Scientists have named the optimal amount of strength training to reduce mortality
Strength training lasting from 90 to 120 minutes per week reduces the risk of death from any cause by 13%, and the risk of death from heart disease by 19%. This conclusion is contained in a large-scale 30-year study involving more than 147 thousand people. This was reported on June 2 in the journal Medical Xpress.
"The revealed patterns of dose—dependent relationships between long-term strength training and mortality from all causes and specific diseases indicate that different amounts of exercise may be required to optimize results for different indicators," the study says.
The follow—up included 147,374 people — 31,540 men and 115,834 women - with an average age of 54 years. The data was collected through three large cohort programs in the United States from 1992 to 2022. Every two years, participants were asked about the time they devoted to strength training—squats, push—ups, and weight training-as well as aerobic exercise: running, walking, swimming, and cycling. Over thirty years of observation, 35,798 participants died.
Training with weights of 90-120 minutes per week also reduced the risk of death from neurological diseases by 27%. A decrease in the risk of death from cancer was recorded only with low loads: from one to 29 minutes per week resulted in a 21% decrease, from 30 to 59 minutes — by 18%. No additional effect was observed above 120 minutes per week. The combination of strength and aerobic exercise showed the greatest protective effect: among participants with a high level of both types of activity, the risk of death decreased by 45-58%.

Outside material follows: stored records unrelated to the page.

(** * Inter-company invoice mirroring (account_invoice_inter_company)

    A shallow embedding of [models/account_move.py]: the [account.move]
    overrides [action_post], [button_draft], [button_cancel], [write] and the
    mirror builder [_inter_company_create_invoice], over an explicit record
    store, followed by the properties of the workflow.

    Conventions of the embedding.
    - A recordset is the list of its ids; a field read goes through the store
      ([browse]), a read of a record that is gone raises [MissingError].
    - Selection fields ([state], [move_type], [display_type]) are enumerations.
    - Monetary amounts are Python floats in the source; here they are integers
      counting a fixed sub-unit.  They are only ever passed to the host's
      [float_compare] and to string formatting, both of which are operations
      of the [Host] interface.
    - The environment of a call is an explicit argument ([context]): the user,
      the superuser mode and the context keys.  [sudo()], [with_user()] and
      [with_company()] change it, not the data.  A [search] the source runs on
      a [sudo()] recordset sees every row; the one search it runs with the
      rights of the caller, the guard of [action_post], sees the rows the
      record rules of the host let that user read ([search_as]).  The record
      rules, and the access check the source performs itself
      ([check_access_rule] in [_check_intercompany_product]), are operations
      of the [Host] interface.
    - Python exceptions are the [Raise] outcome, which carries the store as it
      is at the raise; [transaction] is the request boundary that rolls it
      back. *)

From Stdlib Require Import ZArith List String Bool Lia DecimalString.
Import ListNotations.
Open Scope Z_scope.

(** ** Data model *)

Inductive move_state := draft | posted | cancel.

Inductive move_kind :=
| entry | out_invoice | out_refund | in_invoice | in_refund
| out_receipt | in_receipt.

Inductive line_display := line_section | line_note.

Definition move_state_eqb (a b : move_state) : bool :=
  match a, b with
  | draft, draft | posted, posted | cancel, cancel => true
  | _, _ => false
  end.

Definition move_kind_eqb (a b : move_kind) : bool :=
  match a, b with
  | entry, entry | out_invoice, out_invoice | out_refund, out_refund
  | in_invoice, in_invoice | in_refund, in_refund
  | out_receipt, out_receipt | in_receipt, in_receipt => true
  | _, _ => false
  end.

Record res_partner := {
  partner_key : Z;
  display_name : string;
  commercial_partner_id : Z
}.

Record res_company := {
  company_key : Z;
  company_name : string;
  company_partner_id : res_partner;
  company_share_product : bool;
  invoice_auto_validation : bool;
  intercompany_invoice_user_id : option Z
}.

Record res_currency := {
  currency_key : Z;
  rounding : Z
}.

Record product_product := {
  product_key : Z;
  product_name : string
}.

Record account_journal := {
  journal_key : Z;
  journal_type : string;
  journal_company_id : Z
}.

Record account_move_line := {
  move_id : Z;
  line_company_id : Z;
  display_type : option line_display;
  product_id : option product_product;
  line_name : string;
  product_uom_id : Z;
  quantity : Z;
  price_unit : Z;
  discount : Z;
  sequence : Z;
  auto_invoice_line_id : option Z
}.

The health benefits of aerobic exercise are well documented, while the impact of strength training on mortality rates remained a less studied area. The authors emphasize that the data obtained confirm current health recommendations prescribing a combination of both types of physical activity to maximize risk reduction.
On March 23, Medical Xpress reported on the impact of lifestyle on heart health. According to the publication, the combination of even minor improvements in sleep patterns, nutrition, and physical activity levels can significantly reduce the likelihood of stroke, heart attack, and heart failure.